Dementsprechend hat das LSG einen wesentlichen Anhalt für seine Auffassung, der Kläger sei nicht berufsunfähig, in den Einkünften erblickt, die der Kläger trotz seiner körperlichen Behinderung während der Jahre 1964 bis 1966 in seinem Gewerbebetrieb erzielt hat. Nach der Rechtsprechung des BSG kann aber für die Frage der Berufsunfähigkeit eines selbständig Erwerbstätigen dessen wirtschaftliche Lage nur dann maßgebend sein, wenn der Ertrag, den der Versicherte aus seiner selbständigen Stellung erzielt, wesentlich von der Verwertung seiner persönlichen Arbeitskraft abhängt (vgl. BSG-Urteile vom 24.2.1965 und 28.5.1968 aaO).
Diese Voraussetzung hat das LSG im vorliegenden Fall allein deswegen als erfüllt angesehen, weil die eingeschränkte Mitarbeit des Klägers bei "annähernd gleichbleibender Mitarbeiterzahl" nicht zu Mindereinnahmen des Betriebs geführt habe.
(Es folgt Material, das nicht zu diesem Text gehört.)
(* ===== verification/FamiliesLaws.v ===== *)
(** * Skeletons of topologies

    What a topology consists of, without identifiers, ports and adjacency: the
    abstract state that the construction calls refine while there is room. *)

From S2P Require Import Prelude SimTime Entities TelemetryRecords Topology TopologyLaws TopologyFamilies.
From S2P Require Import TopologyClos TopologyValidation TopologyMembers ValidationLaws.

Record Skeleton : Type := mkSkeleton {
  sk_racks : Z;
  sk_nics : list RackId;
  sk_gpus : list NicId;
  sk_switches : list (option RackId);
  sk_edges : list (NodeId * NodeId);
}.

(** The owners of the ports: two per link. *)
Definition ends (edges : list (NodeId * NodeId)) : list NodeId := concat ((fun e => [fst e; snd e]) <$> edges).

Lemma ends_snoc edges a b : ends (edges ++ [(a, b)]) = ends edges ++ [a; b].
Proof. unfold ends. by rewrite fmap_app, concat_app. Qed.

Lemma ends_length edges : zlength (ends edges) = 2 * zlength edges.
Proof.
  induction edges as [| e edges IH]; [done |]. change (ends (e :: edges)) with (fst e :: snd e :: ends edges).
  rewrite !zlength_cons, IH. lia.
Qed.

Lemma ends_lookup edges i : ends edges !! (2 * i)%nat = fst <$> edges !! i /\ ends edges !! (2 * i + 1)%nat = snd <$> edges !! i.
Proof.
  revert i. induction edges as [| e edges IH]; intros i; [by rewrite !lookup_nil |].
  change (ends (e :: edges)) with (fst e :: snd e :: ends edges). destruct i as [| i]; [done |].
  replace (2 * S i)%nat with (S (S (2 * i))) by lia. apply IH.
Qed.

Record built (sk : Skeleton) (g : TopologyGraph) : Prop := {
  bt_sound : sound_graph g;
  bt_calls : exists ops, g = build ops;
  bt_supply : frontier (port_ids_ g) = zlength (ports_ g) /\ frontier (gpu_ids_ g) = zlength (gpus_ g);
  bt_racks : zlength (racks_ g) = sk_racks sk;
  bt_nics : nic_rack <$> nics_ g = sk_nics sk;
  bt_gpus : gpu_attached_nic <$> gpus_ g = sk_gpus sk;
  bt_switches : switch_rack <$> switches_ g = sk_switches sk;
  bt_edges : port_owner <$> ports_ g = ends (sk_edges sk);
  bt_up : Forall (fun s => switch_state s = Up) (switches_ g) /\ Forall (fun p => port_state p = Up) (ports_ g) /\
    Forall (fun l => link_state l = Up) (links_ g);
}.

(** Lengths. *)
Section Lengths.
Context sk g (Hb : built sk g).

Lemma built_nics : zlength (nics_ g) = zlength (sk_nics sk).
Proof. rewrite <- (bt_nics _ _ Hb). by rewrite zlength_fmap. Qed.

Lemma built_gpus : zlength (gpus_ g) = zlength (sk_gpus sk).
Proof. rewrite <- (bt_gpus _ _ Hb). by rewrite zlength_fmap. Qed.

Lemma built_switches : zlength (switches_ g) = zlength (sk_switches sk).
Proof. rewrite <- (bt_switches _ _ Hb). by rewrite zlength_fmap. Qed.

Lemma built_ports : zlength (ports_ g) = 2 * zlength (sk_edges sk).
Proof. rewrite <- ends_length, <- (bt_edges _ _ Hb). by rewrite zlength_fmap. Qed.

Lemma built_links : zlength (links_ g) = zlength (sk_edges sk).
Proof. pose proof built_ports. pose proof (mo_ports_len _ (proj2 (bt_sound _ _ Hb))). unfold zlength in *. lia. Qed.
End Lengths.
(* ===== verification/ImportReplay.v ===== *)
(** * Replaying a canonical document

    The construction calls of the importer, for the document of a graph that the
    calls can build: each returns, with the identifier that the document has, and
    in the end the graph has everything but its operational states. *)

From S2P Require Import Prelude SimTime Entities TelemetryRecords Topology TopologyLaws TopologyFamilies.
From S2P Require Import TopologyClos TopologyValidation TopologyMembers ValidationLaws.
From S2P Require Import FamiliesLaws FamiliesLoops Yaml TopologyExport TopologyImport ImportReading.
From S2P Require Import ImportCanonical.

(** A loop whose turns return. *)
Lemma for_each_returns {S A} (P : nat -> S -> Prop) (f : A -> M S unit) l : forall s,
  (forall i x s, l !! i = Some x -> P i s -> exists s', f x s = (s', Ret tt) /\ P (Datatypes.S i) s') -> P 0%nat s ->
  exists s', for_each l f s = (s', Ret tt) /\ P (length l) s'.
Proof.
  revert P. induction l as [| x l IH]; intros P s Hf Hs; [by exists s |].
  destruct (Hf 0%nat x s eq_refl Hs) as (s1 & H1 & Hs1).
  destruct (IH (fun i => P (Datatypes.S i)) s1) as (s2 & H2 & Hs2); [| done |].
  - intros i y s' Hy. by apply (Hf (Datatypes.S i)).
  - exists s2. cbn [for_each]. unfold bind. by rewrite H1, H2.
Qed.

(** A construction call followed by the test of the identifier. *)
Lemma generated_builds (m : GraphM Z) sk sk' id expected kind : builds m sk sk' id -> id = expected ->
  builds (let! x := m in require_generated_id x expected kind) sk sk' tt.
Proof.
  intros Hm ->. eapply builds_bind; [exact Hm |]. unfold require_generated_id. rewrite Z.eqb_refl. apply builds_ret.
Qed.

Section Replay.
Context g (Hs : sound_graph g) (edges : list (NodeId * NodeId)).
Context (He : port_owner <$> ports_ g = ends edges) (Hsimple : simple edges) (Hnum : numbered edges (gpu_attached_nic <$> gpus_ g)).
Context (Hroom : zlength (ports_ g) <= u64_max).
#[local] Abbreviation V := (go_vectors _ (proj1 Hs)).
#[local] Abbreviation St := (go_structure _ (proj1 Hs)).
#[local] Abbreviation Mo := (proj2 Hs).

(** ** Racks, NICs and switches *)

Definition rack_state (i : nat) : Skeleton := mkSkeleton (Z.of_nat i) [] [] [] [].

Definition nic_state (i : nat) : Skeleton := mkSkeleton (zlength (racks_ g)) (take i (nic_rack <$> nics_ g)) [] [] [].

Definition switch_state_ (i : nat) : Skeleton :=
  mkSkeleton (zlength (racks_ g)) (nic_rack <$> nics_ g) [] (take i (switch_rack <$> switches_ g)) [].

Lemma dense_at {A} (id_of : A -> Z) l i x : dense id_of l -> l !! i = Some x -> id_of x = Z.of_nat i /\ Z.of_nat i <= u64_max.
Proof. intros [Hl Hd] Hi. split; [by apply Hd |]. apply lookup_lt_Some in Hi. unfold zlength in Hl. lia. Qed.

Lemma take_fmap_length {A B} (f : A -> B) (l : list A) i x : l !! i = Some x -> zlength (take i (f <$> l)) = Z.of_nat i.
Proof. intros Hi. apply lookup_lt_Some in Hi. unfold zlength. rewrite length_take, length_fmap. lia. Qed.

Lemma take_fmap_snoc {A B} (f : A -> B) (l : list A) i x : l !! i = Some x -> take (S i) (f <$> l) = take i (f <$> l) ++ [f x].
Proof. intros Hi. apply take_S_r. by rewrite list_lookup_fmap, Hi. Qed.
Lemma add_services_nonzero configurations g rt rt' : add_services configurations g rt = Ret rt' ->
  Forall (fun c => cfg_bandwidth c <> 0) configurations.
Proof.
  revert rt. induction configurations as [| c configurations IH]; intros rt; [constructor |]. cbn [add_services].
  destruct (require_fabric_arc _ _); [| done]. destruct (services_ rt !! _); [done |].
  unfold new_link_service, new_link_queue, LinkQueue.validate_configuration. destruct (Z.eqb_spec (cfg_bandwidth c) 0); [done |].
  intros Hr. constructor; [done |]. destruct (match cfg_marking_threshold c with None => _ | Some _ => _ end); [by eapply IH | done].
Qed.

(** The links the transport accepted. *)
Lemma fabric_links_ok s g limits telemetry rt : scenario_words s ->
  new_transport_runtime g (fabric_links s g) limits telemetry = Ret rt -> Forall LinkQueue.configuration_ok (fabric_links s g).
Proof.
  intros Hs Hrt. assert (Forall (fun c => cfg_bandwidth c <> 0) (fabric_links s g)) as Hn.
  { revert Hrt. unfold new_transport_runtime. destruct (_ || _); [done | apply add_services_nonzero]. }
  pose proof (sw_link _ Hs) as (H2 & H3 & H4). rewrite Forall_forall in Hn. apply Forall_forall. intros c Hc. specialize (Hn c Hc). unfold fabric_links in Hc.
  apply list_elem_of_join in Hc as (l & Hc & (link & -> & _)%list_elem_of_fmap). case_bool_decide; [| by apply elem_of_nil in Hc].
  assert (forall a, scn_bandwidth s <> 0 ->
    LinkQueue.configuration_ok (mkDirectedLinkConfiguration a (scn_bandwidth s) (scn_propagation s) (scn_buffer s) None)) as Hok.
  { intros a Ha. unfold LinkQueue.configuration_ok. cbn. split_and!; [destruct H2; lia | done .. |]. by intros t [=]. }
  cbn in Hc. apply elem_of_cons in Hc as [-> | [-> | Hc%elem_of_nil]%elem_of_cons]; [by apply Hok .. | done].
Qed.

Lemma construct_reachable s links w : scenario_words s -> construct s = Ret (links, w) -> reachable_engine w [].
Proof.
  intros Hs. unfold construct, require. destruct (negb _); cbn [obind]; [| done].
  destruct (new_session _) as [session |]; cbn [obind]; [| done].
  destruct (generate_clos _) as [g |] eqn:Hg; cbn [obind]; [| done].
  destruct (new_transport_runtime _ _ _ _) as [rt |] eqn:Hrt; cbn [obind]; [| done].
  destruct new_policy_registry as [registry |] eqn:Hreg; cbn [obind]; [| done].
  destruct (new_router _ _ _ _) as [router |] eqn:Hro; cbn [obind]; [| done].
  destruct (new_ring_executor _ _) as [x |] eqn:Hx; cbn [obind]; [| done].
  destruct (new_workload_engine _ _ _ _ _) as [en |] eqn:Hen; cbn [obind]; [| done]. intros [= <- <-].
  assert (clos_words (mkClosConfig (scn_gpus s) 8 8 8)) as Hw by (split; [apply (sw_gpus _ Hs) | repeat split; vm_compute; congruence]).
  destruct (clos_graph _ g Hw Hg) as ((ops & Hops) & Hrev & Hnodes).
  constructor. exists ops, default_workload_limits, (scn_scheduling s), None, true, en. eexists.
  split; [by rewrite <- Hops | split; [| repeat (split; [unfold u32, u64, u32_max, u64_max; cbn; lia |]); apply rtc_refl]].
  split; [exists [] | by apply (new_owns g (fabric_links s g) default_transport_limits true)].
  apply (new_executor_ok (scn_local s) true); [done |]. split; [exists [] | apply new_kernel_ok].
  enough (routed_ok (mkRouted router (mkTransport rt g (mkKernel (new_simulation (scn_seed s) (trace_mode s) true) session)), [])) as [Hok _] by exact Hok.
  apply (new_router_ok g rt registry (scenario_routing s) true).
  - rewrite Hops. apply build_ok.
  - rewrite Hrev. split; vm_compute; congruence.
  - done.
  - unfold path_limits_words, u64, u64_max. cbn. lia.
  - unfold u64, u64_max. cbn. lia.
  - apply (new_transport_runtime_ok g (fabric_links s g) default_transport_limits true); [by eapply fabric_links_ok | | | | done]; unfold u64, u64_max; cbn; lia.
  - done.
  - apply new_router_policy in Hro. by eapply create_baseline.
Qed.

(** Scheduling is a sequence of steps of the engine. *)
Lemma for_each_reachable {A} (l : list A) (f : A -> M Run.Program unit) w w' :
  (forall a w w', a ∈ l -> reachable_engine w [] -> f a w = (w', Ret tt) -> reachable_engine w' []) ->
  reachable_engine w [] -> for_each l f w = (w', Ret tt) -> reachable_engine w' [].
Proof.
  revert w. induction l as [| a l IH]; intros w Hf Hw; [by intros [= <-] |]. cbn [for_each]. unfold bind.
  destruct (f a w) as [w1 [[] | e]] eqn:Hr; [| done]. apply IH; [intros; eapply Hf; try done; by right |].
  eapply Hf; [by left | exact Hw | exact Hr].
Qed.

Lemma schedule_reachable s w w' : scenario_words s -> reachable_engine w [] -> schedule_scenario s w = (w', Ret tt) -> reachable_engine w' [].
Proof.
  intros Hs Hw. unfold schedule_scenario, bind at 1.
  destruct (for_each (scn_jobs s) _ w) as [w1 [[] | e]] eqn:H1; [| done]. apply for_each_reachable in H1; [| | done].
  2: { intros spec w0 w2 Hin Hw0. unfold bind. destruct (schedule_job spec w0) as [w3 [id | e]] eqn:Hr; [| done]. intros [= <-].
       eapply reachable_engine_step; [exact Hw0 |]. eapply engine_step_schedule; [| exact Hr]. pose proof (sw_jobs _ Hs) as Hj. rewrite Forall_forall in Hj. by apply Hj. }
  unfold bind at 1. destruct (for_each (scn_controls s) _ w1) as [w2 [[] | e]] eqn:H2; [| done]. apply for_each_reachable in H2; [| | done].
  2: { intros c w0 w3 Hin Hw0. unfold bind. destruct (schedule_control _ _ _ _ w0) as [w4 [id | e]] eqn:Hr; [| done]. intros [= <-].
       eapply reachable_engine_step; [exact Hw0 |]. eapply engine_step_control; [| exact Hr]. pose proof (sw_controls _ Hs) as Hj. rewrite Forall_forall in Hj. by apply Hj. }
  intros H3. apply for_each_reachable in H3; [done | | done].
  intros c w0 w3 Hin Hw0. unfold bind. destruct (schedule_gpu_state _ _ _ w0) as [w4 [id | e]] eqn:Hr; [| done]. intros [= <-].
  eapply reachable_engine_step; [exact Hw0 |]. eapply engine_step_gpu_control; [| exact Hr]. pose proof (sw_gpu_controls _ Hs) as Hj. rewrite Forall_forall in Hj. by apply Hj.
Qed.

(** ** The report *)

Lemma inspect_state r now s : inspect r now = Ret s -> sn_id s = jb_id r /\ sn_state s = jb_state r.
Proof.
  unfold inspect. destruct (_ <? _); [by intros [= <-] |]. destruct (if _ && _ then _ else _); [| done].
  destruct (match jb_allocated_at r with Some _ => _ | None => _ end); [| done]. destruct (_ >? _); [done |]. by intros [= <-].
Qed.
Lemma read_controls_spec (o : option yaml_node) jobs l : read_controls o jobs = Ret l -> zlength l <= 10000 /\ Forall (control_ok jobs) l.
Proof.
  unfold read_controls. destruct o as [node |]; [| intros [= <-]; split; [by vm_compute | constructor]]. intros Hl. tried Hl.
  apply require_true in E. unfold bounded_sequence in E. apply (read_each_spec _ (control_ok jobs)) in Hl as [L1 L2].
  - split; [unfold zlength in *; lia | done].
  - intros item x Hx. unfold read_control in Hx. tried Hx. injection Hx as <-.
    repeat match goal with
    | E : require _ _ = Ret _ |- _ => apply require_true in E
    | E : number _ = Ret _ |- _ => apply number_u64 in E
    | E : value _ _ _ = Ret _ |- _ => apply value_u64 in E; [| by vm_compute]
    | E : narrow _ = Ret _ |- _ => apply narrow_u32 in E as [E _]; [| done]
    end.
    split; [| split; [cbn; case_bool_decide; auto | by split]]. cbn. match goal with U : u64 ?i |- 0 <= ?i < _ => destruct U; lia end.
Qed.

Lemma read_gpu_controls_spec (o : option yaml_node) gpus scheduling l : read_gpu_controls o gpus scheduling = Ret l ->
  zlength l <= 10000 /\ Forall (gpu_control_ok gpus) l /\ (l <> [] -> scheduling = true).
Proof.
  unfold read_gpu_controls. destruct o as [node |]; [| intros [= <-]; split_and!; [by vm_compute | constructor | done]]. intros Hl. tried Hl.
  apply require_true in E. apply andb_true_iff in E as [Hs E]. unfold bounded_sequence in E. apply (read_each_spec _ (gpu_control_ok gpus)) in Hl as [L1 L2].
  - split_and!; [unfold zlength in *; lia | done | done].
  - intros item x Hx. unfold read_gpu_control in Hx. tried Hx. injection Hx as <-.
    repeat match goal with E : require _ _ = Ret _ |- _ => apply require_true in E end.
    repeat match goal with E : number _ = Ret _ |- _ => apply number_u64 in E end.
    split; [| done]. cbn. match goal with U : u64 ?i |- 0 <= ?i < _ => destruct U; lia end.
Qed.

Lemma read_telemetry_valid (o : option yaml_node) c : read_telemetry o = Ret c -> TelemetryMetrics.validate_configuration c = Ret tt.
Proof.
  unfold read_telemetry. destruct o as [node |]; [| intros [= <-]; by vm_compute]. intros Hc. tried Hc. injection Hc as <-.
  match goal with E : TelemetryMetrics.validate_configuration _ = Ret ?u |- _ => by destruct u end.
Qed.

(** What is accepted can be run.  Whatever text is read: a scenario that is returned
    has a Clos size, one to ten thousand jobs with at most a million workers between
    them, each with its workers listed or requested from a scheduler and a compute
    time for each, controls of its own jobs and of GPUs of its topology, a telemetry
    configuration that the session accepts, and machine words everywhere, which is
    what the theorem on reports asks for. *)
Theorem scenario_admitted text s : parse_scenario text = Ret s ->
  scenario_words s /\ (64 <= scn_gpus s <= 8192 /\ scn_gpus s mod 64 = 0) /\
  1 <= zlength (scn_jobs s) <= 10000 /\ entries (scn_jobs s) <= 1000000 /\ Forall job_shape (scn_jobs s) /\
  Forall (fun spec => js_requested_workers spec <> 0 -> is_Some (scn_scheduling s)) (scn_jobs s) /\
  zlength (scn_controls s) <= 10000 /\ Forall (control_ok (zlength (scn_jobs s))) (scn_controls s) /\
  zlength (scn_gpu_controls s) <= 10000 /\ Forall (gpu_control_ok (scn_gpus s)) (scn_gpu_controls s) /\
  (scn_gpu_controls s <> [] -> is_Some (scn_scheduling s)) /\
  TelemetryMetrics.validate_configuration (scn_telemetry s) = Ret tt.
Proof.
  unfold parse_scenario. intros Hs. tried Hs. injection Hs as <-.
  repeat match goal with
  | E : value _ _ _ = Ret _ |- _ => apply value_u64 in E; [| by vm_compute]
  | E : require _ _ = Ret _ |- _ => apply require_true in E
  end.
  match goal with E : read_jobs _ _ _ = Ret _ |- _ => apply read_jobs_spec in E as (J1 & J2 & J3 & J4); [| lia] end.
  match goal with E : read_controls _ _ = Ret _ |- _ => apply read_controls_spec in E as [C1 C2] end.
  match goal with E : read_gpu_controls _ _ _ = Ret _ |- _ => apply read_gpu_controls_spec in E as (G1 & G2 & G3) end.
  match goal with E : read_telemetry _ = Ret _ |- _ => apply read_telemetry_valid in E end.
  assert (forall o : option SchedulingConfiguration, has_value o = true -> is_Some o) as Hhas by (intros [?|]; [eauto | done]).
  match goal with E : (bounded_sequence _ && _) = true |- _ => unfold bounded_sequence in E; rename E into Hjobs end.
  cbn [scn_gpus scn_jobs scn_scheduling scn_controls scn_gpu_controls scn_telemetry].
  split_and!; try done; try lia.
  - split; cbn; try done; [by apply (Forall_impl _ _ _ J2); intros spec [] | apply (Forall_impl _ _ _ C2); by intros c (_ & _ & ? & _) |].
    apply (Forall_impl _ _ _ G2). by intros c [_ ?].
  - unfold zlength in *. lia.
  - unfold zlength in *. lia.
  - apply (Forall_impl _ _ _ J4). intros spec Hsp Hne. by apply Hhas, Hsp.
  - intros Hne. by apply Hhas, G3.
Qed.
End Theorems.

(** ** A small document *)

Definition entry (key : string) (tokens : list YamlToken) : list YamlToken := [YKey; YText key; YValue] ++ tokens.

(** A job on two workers that is cancelled in its first step. *)
Definition demo_tokens : list YamlToken :=
  [YBeginMap] ++ entry "version" [YNumber 1] ++
  entry "jobs" ([YBeginSeq; YBeginMap] ++ entry "workers" [YBeginSeq; YNumber 0; YNumber 9; YEndSeq] ++
    entry "overlap" [YText "true"] ++ [YEndMap; YEndSeq]) ++
  entry "controls" ([YBeginSeq; YBeginMap] ++ entry "job" [YNumber 0] ++ entry "kind" [YText "cancel"] ++
    entry "at_ns" [YNumber 700] ++ [YEndMap; YEndSeq]) ++ [YEndMap].

Definition demo_text : string := default ""%string (emitter_text demo_tokens).

Lemma scenario_admitted_witness : exists s, parse_scenario demo_text = Ret s /\ scenario_words s /\
  (js_workers <$> scn_jobs s) = [[0; 9]] /\ scn_gpus s = 64 /\ scn_controls s = [mkJobControl 0 Entities.Cancel 700 0].
Proof.
  eexists. assert (parse_scenario demo_text = Ret _) as Hs by (vm_compute; reflexivity).
  split; [exact Hs |]. destruct (scenario_admitted demo_text _ Hs) as [Hw _].
  split; [exact Hw | vm_compute; split; [reflexivity | split; reflexivity]].
Defined.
Dieser Schluß ist indes nicht zwingend. Der nach Wegfall der Erwerbsunfähigkeit des Klägers (Dezember 1964) wieder gestiegene und sodann während der eingeschränkten Mitarbeit des Klägers im wesentlichen gleichgebliebene Gewerbeertrag in den Jahren 1965 und 1966 kann auch auf anderen Ursachen beruhen. Als solche kommen neben einer günstigeren Auftragslage die Mitarbeit der Ehefrau und vor allem die zusätzliche Beschäftigung eines dritten Gesellen, also eines Facharbeiters, seit dem Jahre 1965 in Betracht. Das LSG hätte demnach - wie die Revision zutreffend rügt - aufklären müssen, ob für den erzielten Gewerbeertrag die Verwertung der dem Kläger verbliebenen Arbeitskraft oder sonstige Umstände überwiegend ursächlich waren.
Das angefochtene Urteil ist aus diesen Gründen aufzuheben und der Rechtsstreit an das LSG zurückzuverweisen, damit die für die Frage der Berufsunfähigkeit des Klägers noch erforderlichen Ermittlungen - evtl. durch Vernehmung der Betriebsangehörigen als Zeugen und durch Anhörung eines Sachverständigen - vorgenommen werden können (§ 170 Abs. 2 Satz 2 SGG).
Die Entscheidung über die Kosten des Verfahrens bleibt der den Rechtsstreit abschließenden Entscheidung vorbehalten.